Der Maultaschenpreis-Gewinner 2011: Terra-Verlag, Konstanz

Die Konstanzer Maultasche ist ein Preis, den niemand will – und den doch viele Unternehmen verdient haben. Denn mit ihm prämiert ein unabhängiges Komitee besonders beschäftigtenfeindliches Verhalten im Landkreis Konstanz. Im zweiten Jahr seiner Verleihung geht der Maultaschenpreis an den Konstanzer Terra-Verlag, die Preisübergabe fand am heutigen Donnerstag statt.
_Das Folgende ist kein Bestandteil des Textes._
(** A segment nothing reaches that still carries deletes. *)
Definition lone_plan (candidates : list CompactionCandidate) : option CompactionPlan :=
  lone ← find (fun c => negb (cc_unique_keys c) && (cc_row_count c <=? opt_max_compaction_input_rows options)
                        && forallb (fun other => Nat.eqb (cc_index other) (cc_index c) || negb (overlaps other c))
                             candidates) candidates;
  Some (plan_for [lone]).

(** The rows a chunk of the merge's output holds, by a sample of a segment's rows. *)
Definition chunk_rows_of (rows : list StoredRow) : option Z :=
  let sampled := take 256 rows in
  let bytes := foldl (fun b r => sat_add 64 b (estimated_bytes r)) 0 sampled in
  if (len sampled =? 0) || (bytes =? 0) then None
  else Some (Z.max 1 (Z.min (opt_max_compaction_output_bytes options / Z.max 1 (bytes / len sampled))
                        (opt_max_compaction_rows options))).

Definition fewer_files_window (chunk_rows : option Z) (selected : list CompactionCandidate) : option CompactionPlan :=
  if negb (admits_window selected) then None
  else
    match chunk_rows with
    | Some chunk_rows =>
        let full := Z.max 1 (sat_sub chunk_rows (chunk_rows / 10)) in
        let fewer := sat_sub (len selected) 1 in
        if existsb (fun c => full <=? cc_row_count c) selected || (sat_mul 64 fewer full <? sum_of cc_row_count selected)
        then None else Some (plan_for selected)
    | None => Some (plan_for selected)
    end.

Definition fewer_files_plan (chunk_rows : nat -> option Z) (candidates : list CompactionCandidate) : option CompactionPlan :=
  let chunk_rows := first ← head candidates; chunk_rows (cc_index first) in
  find_map (fun w => fewer_files_window chunk_rows w.1) (windows fan_in candidates).

(** [compaction_plan], over the candidates in manifest order. *)
Definition plan_candidates (chunk_rows : nat -> option Z) (candidates : list CompactionCandidate) : option CompactionPlan :=
  let candidates := sort_by size_less candidates in
  match tier_plan candidates with
  | Some plan => Some plan
  | None =>
      let candidates := sort_by minimum_less candidates in
      match pair_plan candidates with
      | Some plan => Some plan
      | None =>
          match lone_plan candidates with
          | Some plan => Some plan
          | None =>
              if len candidates <? opt_compaction_file_pressure options then None
              else fewer_files_plan chunk_rows (sort_by minimum_less candidates)
          end
      end
  end.

Definition candidate (index : nat) (meta : SegmentFacts) (size : Z) : CompactionCandidate := {|
  cc_index := index; cc_size := size; cc_row_count := seg_row_count meta; cc_minimum := seg_min_key meta;
  cc_maximum := seg_max_key meta; cc_min_version := seg_min_version meta; cc_max_version := seg_max_version meta;
  cc_unique_keys := seg_unique_keys meta |}.

(** A segment whose file cannot be inspected is an error. *)
Fixpoint candidates_from (file_size : str -> option Z) (index : nat) (segments : list SegmentFacts)
    : result StoreError (list CompactionCandidate) :=
  match segments with
  | [] => Ok []
  | meta :: segments =>
      size ← ok_or (file_size (seg_file_name meta)) (Io (msg "inspect segment for compaction" []));
      rest ← candidates_from file_size (S index) segments;
      Ok (candidate index meta size :: rest)
  end.

Definition merge_chunk_rows (dir : Directory) (schema : TableSchema) (segments : list SegmentFacts) (index : nat) : option Z :=
  meta ← segments !! index;
  rows ← result_ok (read_rows dir schema meta);
  chunk_rows_of rows.

Definition compaction_plan (file_size : str -> option Z) (dir : Directory) (schema : TableSchema)
    (segments : list SegmentFacts) : result StoreError (option CompactionPlan) :=
  if len segments <? 2 then Ok None
  else
    candidates ← candidates_from file_size 0 segments;
    Ok (plan_candidates (merge_chunk_rows dir schema segments) candidates).

End planner.

(** ** Dropping tombstones *)

Definition versions_max (versions : list Z) : option Z :=
  match versions with [] => None | v :: vs => Some (foldl Z.max v vs) end.

Definition index_in (selected : list nat) (index : nat) : bool := existsb (Nat.eqb index) selected.

(** What a plan takes, in its order, and what it leaves out, in the manifest's. *)
Definition taken {A} (segments : list A) (selected : list nat) : list A :=
  omap (fun index => segments !! index) selected.

Fixpoint left_out_from {A} (index : nat) (segments : list A) (selected : list nat) : list A :=
  match segments with
  | [] => []
  | meta :: segments =>
      if index_in selected index then left_out_from (S index) segments selected
      else meta :: left_out_from (S index) segments selected
  end.

Definition left_out {A} (segments : list A) (selected : list nat) : list A := left_out_from 0 segments selected.

Definition merge_drops_tombstones (segments : list SegmentFacts) (selected : list nat) : bool :=
  let merged := taken segments selected in
  match min_key (map seg_min_key merged), max_key (map seg_max_key merged), versions_max (map seg_max_version merged) with
  | Some low, Some high, Some newest =>
      forallb (fun meta => oltb (seg_max_key meta) low || oltb high (seg_min_key meta) || (newest <? seg_min_version meta))
        (left_out segments selected)
  | _, _, _ => true
  end.

(** ** What a reader sees does not depend on the order of the segments *)

(** Two rows of a key and a version are one row. *)
Definition consistent (rows : list StoredRow) : Prop :=
  forall a b, In a rows -> In b rows -> row_key a = row_key b -> row_version a = row_version b -> a = b.

Lemma latest_fold_max k w l r :
  foldl (latest_step k) w l = Some r ->
  (match w with Some c => row_version c <= row_version r | None => True end) /\
  forall x, In x l -> row_key x = k -> row_version x <= row_version r.
Proof.
  revert w; induction l as [|y l IH]; intros w Hf; cbn [foldl] in Hf.
  { subst w. split; [lia|easy]. }
  apply IH in Hf as [Hw Hl]. unfold latest_step, better in Hw.
  destruct (oeqb (row_key y) k) eqn:E.
  - destruct w as [c|]; [destruct (Z.leb_spec (row_version c) (row_version y))|];
      (split; [lia|]); intros x [<-|Hx] Hk; try lia; auto.
  - split; [easy|]. intros x [<-|Hx] Hk; [|auto]. apply oeqb_spec in Hk. congruence.
Qed.

Lemma latest_max k l r : latest k l = Some r -> forall x, In x l -> row_key x = k -> row_version x <= row_version r.
Proof. intros Hl. now apply (latest_fold_max k None). Qed.

Lemma latest_unique k l r :
  consistent l -> In r l -> row_key r = k -> (forall x, In x l -> row_key x = k -> row_version x <= row_version r) ->
  latest k l = Some r.
Proof.
  intros Hc Hr Hk Hm. destruct (latest k l) as [w|] eqn:E; [|now destruct (latest_none k l E r Hr)].
  f_equal. destruct (latest_in k l w E) as [Hw Hkw]. apply Hc; [easy..|congruence|].
  pose proof (latest_max k l w E r Hr Hk). specialize (Hm w Hw Hkw). lia.
Qed.

Lemma consistent_incl l l' : consistent l -> incl l' l -> consistent l'.
Proof. intros Hc Hi a b Ha Hb. apply Hc; now apply Hi. Qed.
Doch auch die übrigen Ausgezeichneten aus Singen und von der Reichenau können auf ihren Preis nicht so richtig stolz sein.

Auch in diesem Jahr hat die Jury wieder unter mehreren Firmen und Einzelpersonen auswählen müssen, die sich in letzter Zeit besonders hervorgetan haben: Der Südkurier zum Beispiel, der einen Tarifvertrag verweigert, oder die Stadtverwaltung Konstanz, die einen unliebsamen Chefarzt feuert, hätten ebenso „ausgezeichnet“ werden können. Denn trotz des Aufsehens, das die fristlose Kündigung einer langgedienten Altenpflegerin 2009 erregte, die sich ein paar Maultaschen auf die Seite gelegt hatte, schikanieren Großunternehmen, Kleinbetriebe, Manager im öffentlichen Dienst, Behörden und selbst Wohlfahrtseinrichtungen ihre Beschäftigten.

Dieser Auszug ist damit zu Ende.